> WORK TO BE COMPLETED: Search the data for the word "values" and copy each line that has it.

##############################

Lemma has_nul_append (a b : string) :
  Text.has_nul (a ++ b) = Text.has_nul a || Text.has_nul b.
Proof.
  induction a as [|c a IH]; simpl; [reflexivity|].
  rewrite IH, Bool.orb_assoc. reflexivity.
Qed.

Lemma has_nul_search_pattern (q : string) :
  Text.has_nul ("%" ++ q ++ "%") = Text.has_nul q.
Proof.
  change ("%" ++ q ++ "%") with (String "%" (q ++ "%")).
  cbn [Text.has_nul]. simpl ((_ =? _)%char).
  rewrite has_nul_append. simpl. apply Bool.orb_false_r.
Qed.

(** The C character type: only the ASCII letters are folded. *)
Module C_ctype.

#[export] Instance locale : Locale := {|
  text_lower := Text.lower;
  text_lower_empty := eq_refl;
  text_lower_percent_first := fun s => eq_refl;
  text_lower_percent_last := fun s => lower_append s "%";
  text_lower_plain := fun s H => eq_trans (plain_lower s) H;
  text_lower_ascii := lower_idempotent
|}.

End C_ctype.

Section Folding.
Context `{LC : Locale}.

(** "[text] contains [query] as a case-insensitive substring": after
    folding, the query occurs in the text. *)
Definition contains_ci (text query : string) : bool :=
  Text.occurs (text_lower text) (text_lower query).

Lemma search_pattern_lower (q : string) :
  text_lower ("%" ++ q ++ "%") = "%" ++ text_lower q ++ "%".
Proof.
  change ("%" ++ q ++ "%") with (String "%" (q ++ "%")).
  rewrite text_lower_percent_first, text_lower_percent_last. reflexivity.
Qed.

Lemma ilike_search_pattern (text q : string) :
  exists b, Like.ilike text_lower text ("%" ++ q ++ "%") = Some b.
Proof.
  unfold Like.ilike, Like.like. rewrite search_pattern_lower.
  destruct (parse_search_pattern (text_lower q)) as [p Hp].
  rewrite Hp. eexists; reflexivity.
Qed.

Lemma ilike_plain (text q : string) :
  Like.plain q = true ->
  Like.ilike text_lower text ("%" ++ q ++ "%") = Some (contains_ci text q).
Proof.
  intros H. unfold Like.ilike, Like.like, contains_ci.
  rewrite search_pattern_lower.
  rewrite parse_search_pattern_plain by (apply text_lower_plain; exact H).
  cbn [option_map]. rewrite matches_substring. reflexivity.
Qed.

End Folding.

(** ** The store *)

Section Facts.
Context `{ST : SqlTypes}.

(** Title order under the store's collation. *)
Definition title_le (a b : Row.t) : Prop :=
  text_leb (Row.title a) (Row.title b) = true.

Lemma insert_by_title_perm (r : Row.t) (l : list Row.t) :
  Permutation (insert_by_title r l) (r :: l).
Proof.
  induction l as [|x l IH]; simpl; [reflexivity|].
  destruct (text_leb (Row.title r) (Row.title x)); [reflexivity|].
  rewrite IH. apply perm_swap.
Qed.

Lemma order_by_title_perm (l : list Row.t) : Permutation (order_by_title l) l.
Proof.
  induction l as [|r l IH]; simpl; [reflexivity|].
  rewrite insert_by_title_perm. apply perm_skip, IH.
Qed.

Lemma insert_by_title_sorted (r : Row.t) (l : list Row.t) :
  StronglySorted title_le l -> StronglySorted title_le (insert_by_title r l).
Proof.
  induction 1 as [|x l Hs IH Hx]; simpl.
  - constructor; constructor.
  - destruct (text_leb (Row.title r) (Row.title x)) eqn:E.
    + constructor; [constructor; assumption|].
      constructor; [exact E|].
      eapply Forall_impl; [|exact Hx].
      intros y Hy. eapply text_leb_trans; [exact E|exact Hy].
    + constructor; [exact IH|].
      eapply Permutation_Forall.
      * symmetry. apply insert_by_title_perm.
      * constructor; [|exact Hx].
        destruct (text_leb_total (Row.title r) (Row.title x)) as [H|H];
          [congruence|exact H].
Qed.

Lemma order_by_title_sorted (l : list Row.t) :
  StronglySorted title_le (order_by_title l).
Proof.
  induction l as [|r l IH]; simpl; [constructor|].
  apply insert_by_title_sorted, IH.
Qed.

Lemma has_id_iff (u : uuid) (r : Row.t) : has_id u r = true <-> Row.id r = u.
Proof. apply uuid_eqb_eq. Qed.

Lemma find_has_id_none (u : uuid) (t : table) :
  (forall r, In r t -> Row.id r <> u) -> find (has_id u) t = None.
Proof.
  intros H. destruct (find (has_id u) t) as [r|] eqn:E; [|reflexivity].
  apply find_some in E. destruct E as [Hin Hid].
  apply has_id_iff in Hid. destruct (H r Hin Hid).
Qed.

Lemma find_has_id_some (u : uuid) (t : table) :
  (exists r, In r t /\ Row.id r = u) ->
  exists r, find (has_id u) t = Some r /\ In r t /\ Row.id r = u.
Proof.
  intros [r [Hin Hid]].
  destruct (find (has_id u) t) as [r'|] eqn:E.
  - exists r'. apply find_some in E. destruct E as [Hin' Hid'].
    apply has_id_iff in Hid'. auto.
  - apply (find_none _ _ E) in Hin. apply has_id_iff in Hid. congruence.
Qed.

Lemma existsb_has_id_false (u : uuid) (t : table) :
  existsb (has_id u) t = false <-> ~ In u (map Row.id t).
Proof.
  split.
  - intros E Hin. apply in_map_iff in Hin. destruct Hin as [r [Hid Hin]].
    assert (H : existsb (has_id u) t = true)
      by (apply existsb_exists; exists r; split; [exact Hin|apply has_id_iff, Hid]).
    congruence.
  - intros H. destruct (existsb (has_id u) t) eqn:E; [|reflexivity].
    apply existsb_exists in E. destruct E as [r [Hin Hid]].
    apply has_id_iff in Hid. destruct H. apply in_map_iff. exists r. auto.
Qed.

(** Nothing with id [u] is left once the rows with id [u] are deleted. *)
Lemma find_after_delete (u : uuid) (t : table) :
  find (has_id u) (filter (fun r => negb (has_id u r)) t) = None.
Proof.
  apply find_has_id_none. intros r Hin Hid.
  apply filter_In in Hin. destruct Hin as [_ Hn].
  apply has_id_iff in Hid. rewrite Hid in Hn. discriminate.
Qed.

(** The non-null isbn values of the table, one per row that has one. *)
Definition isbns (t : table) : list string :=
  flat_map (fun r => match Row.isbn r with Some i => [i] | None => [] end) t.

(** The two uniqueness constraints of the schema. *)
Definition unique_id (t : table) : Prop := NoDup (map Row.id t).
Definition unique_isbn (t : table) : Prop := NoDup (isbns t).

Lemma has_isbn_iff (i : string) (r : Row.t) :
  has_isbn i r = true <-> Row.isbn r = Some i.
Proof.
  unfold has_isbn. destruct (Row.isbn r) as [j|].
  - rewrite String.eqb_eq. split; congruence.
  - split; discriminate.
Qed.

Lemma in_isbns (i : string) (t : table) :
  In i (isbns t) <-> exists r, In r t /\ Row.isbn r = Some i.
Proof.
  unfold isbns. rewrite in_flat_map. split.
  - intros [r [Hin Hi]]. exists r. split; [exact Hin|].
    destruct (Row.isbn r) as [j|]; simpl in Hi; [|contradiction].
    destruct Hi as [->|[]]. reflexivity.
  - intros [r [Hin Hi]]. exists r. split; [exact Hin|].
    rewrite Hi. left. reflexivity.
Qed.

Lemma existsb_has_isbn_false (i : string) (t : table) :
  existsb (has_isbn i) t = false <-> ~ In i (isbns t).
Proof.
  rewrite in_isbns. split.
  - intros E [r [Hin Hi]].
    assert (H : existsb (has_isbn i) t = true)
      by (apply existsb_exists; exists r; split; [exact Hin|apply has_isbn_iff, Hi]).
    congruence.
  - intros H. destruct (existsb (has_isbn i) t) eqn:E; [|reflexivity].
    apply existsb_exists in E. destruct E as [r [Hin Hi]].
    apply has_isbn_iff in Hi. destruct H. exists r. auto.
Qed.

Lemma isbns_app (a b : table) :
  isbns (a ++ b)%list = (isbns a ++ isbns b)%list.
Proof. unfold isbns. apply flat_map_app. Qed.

##############################

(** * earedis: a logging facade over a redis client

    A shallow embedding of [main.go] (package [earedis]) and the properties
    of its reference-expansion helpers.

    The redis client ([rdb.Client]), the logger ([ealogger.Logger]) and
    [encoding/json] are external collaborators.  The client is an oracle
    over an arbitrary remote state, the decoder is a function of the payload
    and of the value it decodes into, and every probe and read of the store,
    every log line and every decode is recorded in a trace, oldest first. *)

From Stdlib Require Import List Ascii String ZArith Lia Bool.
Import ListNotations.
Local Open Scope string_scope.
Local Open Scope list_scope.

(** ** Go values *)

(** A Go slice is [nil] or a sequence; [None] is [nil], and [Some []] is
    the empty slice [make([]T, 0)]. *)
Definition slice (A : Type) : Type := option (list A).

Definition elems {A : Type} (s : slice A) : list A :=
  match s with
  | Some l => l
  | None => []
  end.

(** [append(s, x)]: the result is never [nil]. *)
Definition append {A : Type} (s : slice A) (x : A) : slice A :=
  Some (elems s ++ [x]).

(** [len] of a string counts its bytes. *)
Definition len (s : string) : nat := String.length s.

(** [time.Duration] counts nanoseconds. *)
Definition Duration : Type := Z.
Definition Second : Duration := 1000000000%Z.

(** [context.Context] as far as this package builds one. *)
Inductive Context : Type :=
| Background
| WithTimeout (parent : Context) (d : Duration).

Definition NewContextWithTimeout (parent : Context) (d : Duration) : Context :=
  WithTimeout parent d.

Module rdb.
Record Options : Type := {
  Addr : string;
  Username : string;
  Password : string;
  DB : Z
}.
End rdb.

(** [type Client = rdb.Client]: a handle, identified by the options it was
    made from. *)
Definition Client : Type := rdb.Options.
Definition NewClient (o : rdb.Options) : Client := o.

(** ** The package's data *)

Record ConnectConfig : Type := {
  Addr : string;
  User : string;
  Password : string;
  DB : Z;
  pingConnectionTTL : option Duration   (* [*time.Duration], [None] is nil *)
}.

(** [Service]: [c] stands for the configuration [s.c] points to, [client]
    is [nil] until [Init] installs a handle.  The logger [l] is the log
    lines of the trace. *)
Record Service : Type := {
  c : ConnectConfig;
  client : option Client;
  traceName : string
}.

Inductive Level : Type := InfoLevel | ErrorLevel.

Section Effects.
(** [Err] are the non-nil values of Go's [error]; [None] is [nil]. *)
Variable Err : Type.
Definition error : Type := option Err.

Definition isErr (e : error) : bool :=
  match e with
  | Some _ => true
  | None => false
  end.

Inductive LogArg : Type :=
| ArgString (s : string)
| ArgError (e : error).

##############################

> RESPONSE AREA:
(** The non-null isbn values of the table, one per row that has one. *)
(** ** Go values *)
(** [Err] are the non-nil values of Go's [error]; [None] is [nil]. *)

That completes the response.